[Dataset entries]
################

(** * Segment block storage: the file-backed block of
      [internal/store/segment/block/file.go]

    A shallow embedding of [fileBlock] and its methods, followed by the
    properties of the block that the specification states.

    Conventions of the embedding.
    - Go's fixed-width integers are mathematical integers ([Z]) on which every
      arithmetic operation of the source is followed by the wrap-around of
      its type ([int32], [int64]; Go's [int] is taken to be 64 bits wide, as
      on the platforms the store is built for).
    - A method with receiver [b *fileBlock] is a function from the block to
      an outcome and the block afterwards: the state is not rolled back when
      an error is returned, exactly as in Go.
    - Run-time panics (index out of range, negative slice length) and the
      spin loops of the lifecycle methods are outcomes of their own.
    - The model is sequential: the append mutex is not represented, the
      pending-request counters are. *)

From Stdlib Require Import ZArith List Lia Bool String.
From Stdlib Require Import Init.Byte Strings.Byte.
Import ListNotations.
Local Open Scope Z_scope.

(** ** Machine integers *)

Module GoInt.

(** Two's-complement reduction of [z] to a signed [w]-bit integer. *)
Definition wrap (w : Z) (z : Z) : Z :=
  (z + 2 ^ (w - 1)) mod 2 ^ w - 2 ^ (w - 1).

Definition int32 (z : Z) : Z := wrap 32 z.
Definition int64 (z : Z) : Z := wrap 64 z.
(** Go's [int], 64 bits. *)
Definition int (z : Z) : Z := wrap 64 z.

Definition fits (w : Z) (z : Z) : Prop :=
  - 2 ^ (w - 1) <= z < 2 ^ (w - 1).

End GoInt.
Import GoInt.

(** Go's [len], as an [int]. *)
Definition len {A : Type} (l : list A) : Z := Z.of_nat (List.length l).

(** Go's slice indexing [l[i]]: [None] stands for the index-out-of-range
    panic. *)
Definition index {A : Type} (l : list A) (i : Z) : option A :=
  if i <? 0 then None else nth_error l (Z.to_nat i).

(** Assignment [l[i] = v] to an existing slot. *)
Fixpoint set_nth {A : Type} (l : list A) (i : nat) (v : A) : list A :=
  match l, i with
  | [], _ => []
  | _ :: r, O => v :: r
  | x :: r, S k => x :: set_nth r k v
  end.

(** ** Bytes and [encoding/binary] in big-endian order *)

Module Binary.

Definition Z_of_byte (x : byte) : Z := Z.of_N (Byte.to_N x).

Definition byte_of_Z (z : Z) : byte :=
  match Byte.of_N (Z.to_N (z mod 256)) with
  | Some x => x
  | None => x00
  end.

(** The [n] low-order bytes of [z], most significant first: what
    [binary.Write(buf, binary.BigEndian, v)] emits for a value of [n]
    bytes. *)
Fixpoint put (n : nat) (z : Z) : list byte :=
  match n with
  | O => []
  | S k => byte_of_Z (Z.shiftr z (8 * Z.of_nat k)) :: put k z
  end.

(** The unsigned value of a big-endian byte string. *)
Fixpoint get_acc (acc : Z) (bs : list byte) : Z :=
  match bs with
  | [] => acc
  | x :: r => get_acc (acc * 256 + Z_of_byte x) r
  end.

Definition get (bs : list byte) : Z := get_acc 0 bs.

End Binary.

(** ** Errors and outcomes *)

(** The error values the block can return. [EOF] and [ErrUnexpectedEOF] are
    those of package [io]; [ErrClosed] and [ErrNegativeOffset] those of
    package [os]; [ErrDevice] is any other failure of the file system;
    [ErrCodec] is a failure of [codec.Marshall]. *)
Inductive error : Set :=
| ErrNoEnoughCapacity
| ErrOffsetExceeded
| EOF
| ErrUnexpectedEOF
| ErrClosed
| ErrNegativeOffset
| ErrDevice (code : Z)
| ErrCodec (code : Z).

(** Ways a call does not return. *)
Inductive abort : Set :=
| IndexOutOfRange (i : Z)
| MakeSliceLen (n : Z)
| SpinsForever.

Inductive res (A : Type) : Type :=
| Ret (a : A)
| Fail (e : error)
| Abort (p : abort).
Arguments Ret {A} a.
Arguments Fail {A} e.
Arguments Abort {A} p.

(** ** The backing file ([*os.File]) *)

Module File.

Record t : Type := mk {
  contents : list byte;
  (** position of the next [Write] *)
  cursor : Z;
  closed : bool
}.

(** The bytes of [c] after [p] has been stored at offset [off]; a hole
    between the old end of the file and [off] reads as zeros. *)
Definition store (c : list byte) (off : nat) (p : list byte) : list byte :=
  firstn off c ++ repeat x00 (off - List.length c) ++ p
    ++ skipn (off + List.length p) c.

(** [f.ReadAt(make([]byte, n), off)]: fails unless all [n] bytes exist. *)
Definition ReadAt (f : t) (n : Z) (off : Z) : error + list byte :=
  if closed f then inl ErrClosed
  else if off <? 0 then inl ErrNegativeOffset
  else if n =? 0 then inr []
  else if off + n <=? len (contents f)
       then inr (firstn (Z.to_nat n) (skipn (Z.to_nat off) (contents f)))
       else inl EOF.

(** [f.WriteAt(p, off)]. *)
Definition WriteAt (f : t) (p : list byte) (off : Z) : t * option error :=
  if closed f then (f, Some ErrClosed)
  else if off <? 0 then (f, Some ErrNegativeOffset)
  else (mk (store (contents f) (Z.to_nat off) p) (cursor f) false, None).

(** A failure of the device during a [Write]: only the first [written]
    bytes reach the file, and the error [code] is reported. *)
Record fault : Set := mkFault { written : Z; code : Z }.

(** [f.Write(p)], at the cursor; [w] is what the device does. The result
    is the file afterwards, the count [n] and the error. *)
Definition Write (f : t) (w : option fault) (p : list byte)
  : t * Z * option error :=
  if closed f then (f, 0, Some ErrClosed)
  else
    match w with
    | None =>
        (mk (store (contents f) (Z.to_nat (cursor f)) p)
            (cursor f + len p) false,
         len p, None)
    | Some flt =>
        let n := Z.min (Z.max 0 (written flt)) (len p) in
        let q := firstn (Z.to_nat n) p in
        (mk (store (contents f) (Z.to_nat (cursor f)) q)
            (cursor f + n) false,
         n, Some (ErrDevice (code flt)))
    end.

(** [f.Close()]. *)
Definition Close (f : t) : t * option error :=
  if closed f then (f, Some ErrClosed)
  else (mk (contents f) (cursor f) true, None).

End File.

(** ** [bytes.Reader] and [binary.Read] *)

Module Reader.

(** A reader is the part of its buffer that has not been consumed. *)
Definition t : Type := list byte.

(** [binary.Read(reader, binary.BigEndian, &v)] for a [v] of [n] bytes
    ([io.ReadFull] underneath): the unsigned value and the reader
    afterwards. *)
Definition binary_Read (n : nat) (r : t) : error + (Z * t) :=
  match r with
  | [] => inl EOF
  | _ =>
      if (n <=? List.length r)%nat
      then inr (Binary.get (firstn n r), skipn n r)
      else inl ErrUnexpectedEOF
  end.

(** [reader.Read(payload)] for a zeroed [payload] of [n] bytes: an
    exhausted reader reports [io.EOF] whatever [n] is; otherwise the
    available bytes are copied to the front of [payload]. *)
Definition Read (n : nat) (r : t) : error + (list byte * t) :=
  match r with
  | [] => inl EOF
  | _ =>
      let got := firstn n r in
      inr (got ++ repeat x00 (n - List.length got), skipn n r)
  end.

End Reader.

(** ** The data of the block *)

Definition fileSegmentBlockHeaderCapacity : Z := 1024.
(** version + capacity + length + number *)
Definition v1FileSegmentBlockHeaderLength : Z := 4 + 8 + 4 + 8.
Definition v1IndexLength : Z := 12.

(** [codec.StoredEntry]. *)
Module StoredEntry.
Record t : Type := mk {
  Length : Z;
  Payload : list byte
}.
End StoredEntry.

Module blockIndex.
Record t : Type := mk {
  startOffset : Z;
  length : Z
}.
(** The zero value, as [make([]blockIndex, n)] fills a slice. *)
Definition zero : t := mk 0 0.
End blockIndex.

Module fileBlock.

Record t : Type := mk {
  version : Z;
  id : string;
  path : string;
  capacity : Z;
  length : Z;
  number : Z;
  writeOffset : Z;
  readOffset : Z;
  physicalFile : File.t;
  indexes : list blockIndex.t;
  readable : bool;
  appendable : bool;
  fullFlag : bool;
  uncompletedReadRequestCount : Z;
  uncompletedAppendRequestCount : Z
}.
(** Modelled from the spec: the module [../sdk/gateway] is not among the
    sources. A created object as the effects summary lists it. *)
Module Created.
Record t : Type := mk { id : JsString }.
End Created.

(** Modelled from the spec: the result type of [callMoveFunction] is
    declared in [../sdk/gateway]. The path the service reads in it,
    [result.objectEffectsSummary.created_objects]. *)
Record ObjectEffectsSummary : Type := mkSummary {
  created_objects : list Created.t
}.

Record MoveCallResult : Type := mkResult {
  objectEffectsSummary : ObjectEffectsSummary
}.

(** The object literal [request] of [executeMoveCall]. *)
Record MoveCallRequest : Type := mkRequest {
  args : list JsValue;
  function : EnvVal;
  gasBudget : Z;
  gasObjectId : JsString;
  module : JsString;
  packageObjectId : JsString;
  sender : EnvVal
}.

(** Modelled from the spec: the class [Connection] of [../sdk/gateway] is
    not among the sources. Its two methods, each answering with a value or
    throwing. *)
Record Connection : Type := mkConnection {
  bulkFetchObjects : EnvVal -> Throws (list SuiObject.t);
  callMoveFunction : MoveCallRequest -> Throws MoveCallResult
}.

End Gateway.

Import Gateway.

(** ** Effects

    What the service does to the outside, in order. *)

Inductive Event : Type :=
| NewConnection (endpoint : EnvVal)
| BulkFetchObjects (address : EnvVal)
| CallMoveFunction (request : MoveCallRequest)
| ConsoleInfo (created : list Created.t).

(** The events that reach the chain: opening the connection, the query and
    the submission. *)
Definition isChainIO (e : Event) : bool :=
  match e with
  | NewConnection _ | BulkFetchObjects _ | CallMoveFunction _ => true
  | ConsoleInfo _ => false
  end.

(** An asynchronous computation: its outcome (a rejection is [inl]) and the
    events it caused before settling. *)
Definition M (A : Type) : Type := Throws A * list Event.

Definition ret {A} (a : A) : M A := (inr a, []).
Definition reject {A} (e : Exn) : M A := (inl e, []).
Definition lift {A} (r : Throws A) : M A := (r, []).
Definition emit (e : Event) : M unit := (inr tt, [e]).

################

**EXERCISE AIM**. Copy exactly the stretch of data above from the line with "- A method with" through the line with "pending-request counters are. *)", and omit all other lines.

**WRITTEN RESPONSE**.
    - A method with receiver [b *fileBlock] is a function from the block to
      an outcome and the block afterwards: the state is not rolled back when
      an error is returned, exactly as in Go.
    - Run-time panics (index out of range, negative slice length) and the
      spin loops of the lifecycle methods are outcomes of their own.
    - The model is sequential: the append mutex is not represented, the
      pending-request counters are. *)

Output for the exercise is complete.